EXERCISE DESCRIPTION:
Establish how many lines in the records below include the word "then"; respond with that number only.

(Stored data)

Lemma call_step T c s i e f : order_ok T s -> funcs s !! i = Some f -> if_called f = false -> T !! i = Some e ->
  (forall d, d ∈ e.2 -> exists j, place T d = Some j /\ j ∈ calls s) ->
  let s' := up_funcs (alter set_called i) (up_calls i s) in searched T c s s' /\ i ∈ calls s'.
Proof.
  intros Hok Hi Hf He Hdeps s'. pose proof Hok as [A B C D E F].
  assert (Hlk : forall k h, funcs s !! k = Some h -> funcs s' !! k = Some (if decide (k = i) then set_called h else h)).
  { intros k h Hk. cbn [s' up_funcs up_calls funcs]. rewrite list_lookup_alter. destruct (decide (i = k)) as [<-|]; [rewrite decide_True, Hk by done; done|].
    by rewrite decide_False by done. }
  assert (Hback : forall k h, funcs s' !! k = Some h -> exists h0, funcs s !! k = Some h0 /\ h = if decide (k = i) then set_called h0 else h0).
  { intros k h Hk. destruct (funcs s !! k) as [h0|] eqn:E0; [rewrite (Hlk k h0 E0) in Hk; injection Hk as <-; eauto|].
    cbn [s' up_funcs up_calls funcs] in Hk. rewrite list_lookup_alter, E0 in Hk. destruct (decide (i = k)) as [<-|]; [congruence|done]. }
  assert (Hni : i ∉ calls s) by (rewrite <- (B i f Hi); by rewrite Hf).
  cbn [s' up_funcs up_calls calls]. split; [|apply elem_of_app; right; by left]. split; try done.
  - split; cbn [s' up_funcs up_calls calls].
    + by apply table_alter.
    + intros k h Hk. destruct (Hback k h Hk) as (h0 & Hh0 & ->). rewrite elem_of_app, list_elem_of_singleton. destruct (decide (k = i)) as [->|]; [cbn; naive_solver|].
      rewrite (B k h0 Hh0). naive_solver.
    + intros k [Hk|Hk]%elem_of_app; [by apply C|]. apply list_elem_of_singleton in Hk as ->. by eapply lookup_lt_Some.
    + apply NoDup_app. split_and!; [done| |apply NoDup_singleton]. intros k Hk Hk'. apply list_elem_of_singleton in Hk' as ->. done.
    + intros l1 k l2 Hl j (e' & d & He' & Hd & Hj). destruct l2 as [|y l2 _] using rev_ind.
      * apply app_inj_tail in Hl as [<- <-]. rewrite He in He'. injection He' as <-. destruct (Hdeps d Hd) as (j' & Hj' & Hin). congruence.
      * rewrite app_comm_cons, app_assoc in Hl. apply app_inj_tail in Hl as [Hl _]. apply (E l1 k l2 Hl). by exists e', d.
    + intros k e' d [Hk|Hk]%elem_of_app He' Hd; [by apply (F k e' d)|]. apply list_elem_of_singleton in Hk as ->. rewrite He in He'. injection He' as <-.
      destruct (Hdeps d Hd) as (j & -> & _). by eexists.
  - by exists [i].
  - unfold unmarked. cbn [s' up_funcs up_calls funcs]. by rewrite filter_alter_same.
  - intros k h Hk Hs. rewrite (Hlk k h Hk). eexists. split; [done|]. by destruct (decide (k = i)).
  - intros k h Hk. rewrite (Hlk k h Hk). eexists. split; [done|]. by destruct (decide (k = i)).
  - intros k h Hk. destruct (Hback k h Hk) as (h0 & Hh0 & ->). exists h0. split; [done|]. left. by destruct (decide (k = i)).
Qed.

(** ** A search *)
Definition call_spec (T : list node) (c : Z) (fuel : nat) : Prop :=
  forall i f s, order_ok T s -> funcs s !! i = Some f -> if_search f = c -> (unmarked c s < fuel)%nat ->
    ends (_init_call fuel i) s (fun _ s' => searched T c s s' /\ i ∈ calls s').

Lemma get_ends i f s : funcs s !! i = Some f -> get i s = Done f s.
Proof. intros H. unfold get, deref. by rewrite H. Qed.

Lemma deps_ends T c fuel (IH : call_spec T c fuel) (Hwf : wf_table T) i : forall deps names f s, Forall2 holds deps names -> Forall proper names ->
  order_ok T s -> funcs s !! i = Some f -> if_search f = c -> (unmarked c s <= fuel)%nat ->
  ends (init_deps (_init_call fuel) i deps) s (fun _ s' => searched T c s s' /\ forall d, d ∈ names -> exists j, place T d = Some j /\ j ∈ calls s').
Proof.
  induction deps as [|p deps IHd]; intros names f s Hds Hps Hok Hf Hc Hfuel; inversion Hds as [|? d ? names' Hd Hds']; subst; cbn [init_deps].
  { split; [by apply searched_refl|]. intros d Hd. by apply elem_of_nil in Hd. }
  apply Forall_cons in Hps as [Hp Hps]. apply ends_bind. eapply ends_run; [reflexivity|]. apply ends_bind.
  eapply ends_run; [by apply (find_name_run s p d (funcs s) T 0 Hd Hp (oo_table _ _ Hok))|].
  destruct (place T d) as [j|] eqn:Hj; cbn [fmap option_fmap option_map Nat.add]; [|done].
  apply ends_bind. eapply ends_run; [by apply get_ends|]. pose proof (place_lt T d j Hj) as Hlt.
  rewrite <- (Forall2_length _ _ _ (oo_table _ _ Hok)) in Hlt. destruct (lookup_lt_is_Some_2 (funcs s) j Hlt) as (h & Hh).
  apply ends_bind. eapply ends_run; [by apply get_ends|]. destruct (Z.eqb_spec (if_search f) (if_search h)) as [|Hne]; [done|].
  apply ends_bind. apply (ends_mono _ _ (fun _ s1 => searched T (if_search f) s s1 /\ j ∈ calls s1)).
  - destruct (if_called h) eqn:Hcall; cbn [negb].
    + split; [by apply searched_refl|]. by apply (oo_called _ _ Hok j h).
    + destruct (mark_step T (if_search f) s j h Hok Hh ltac:(congruence)) as (Hs1 & Hj1 & Hun). apply ends_bind. eapply ends_run; [reflexivity|].
      eapply ends_mono; [apply (IH j (set_search (if_search f) h)); [apply Hs1|done|done|lia]|].
      intros [] s2 [Hs2 Hin]. split; [by eapply searched_trans|done].
  - intros [] s1 [Hs1 Hin]. destruct (se_marked _ _ _ _ Hs1 i f Hf eq_refl) as (f1 & Hf1 & Ef1).
    eapply ends_mono; [apply (IHd names' f1 s1 Hds' Hps (se_ok _ _ _ _ Hs1) Hf1 Ef1); pose proof (se_unmarked _ _ _ _ Hs1); lia|].
    intros [] s2 [Hs2 Hall]. split; [by eapply searched_trans|]. intros d' [->|Hd']%elem_of_cons; [|by apply Hall].
    exists j. split; [done|]. destruct (se_calls _ _ _ _ Hs2) as (l & ->). apply elem_of_app. by left.
Qed.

YOUR SOLUTION:
2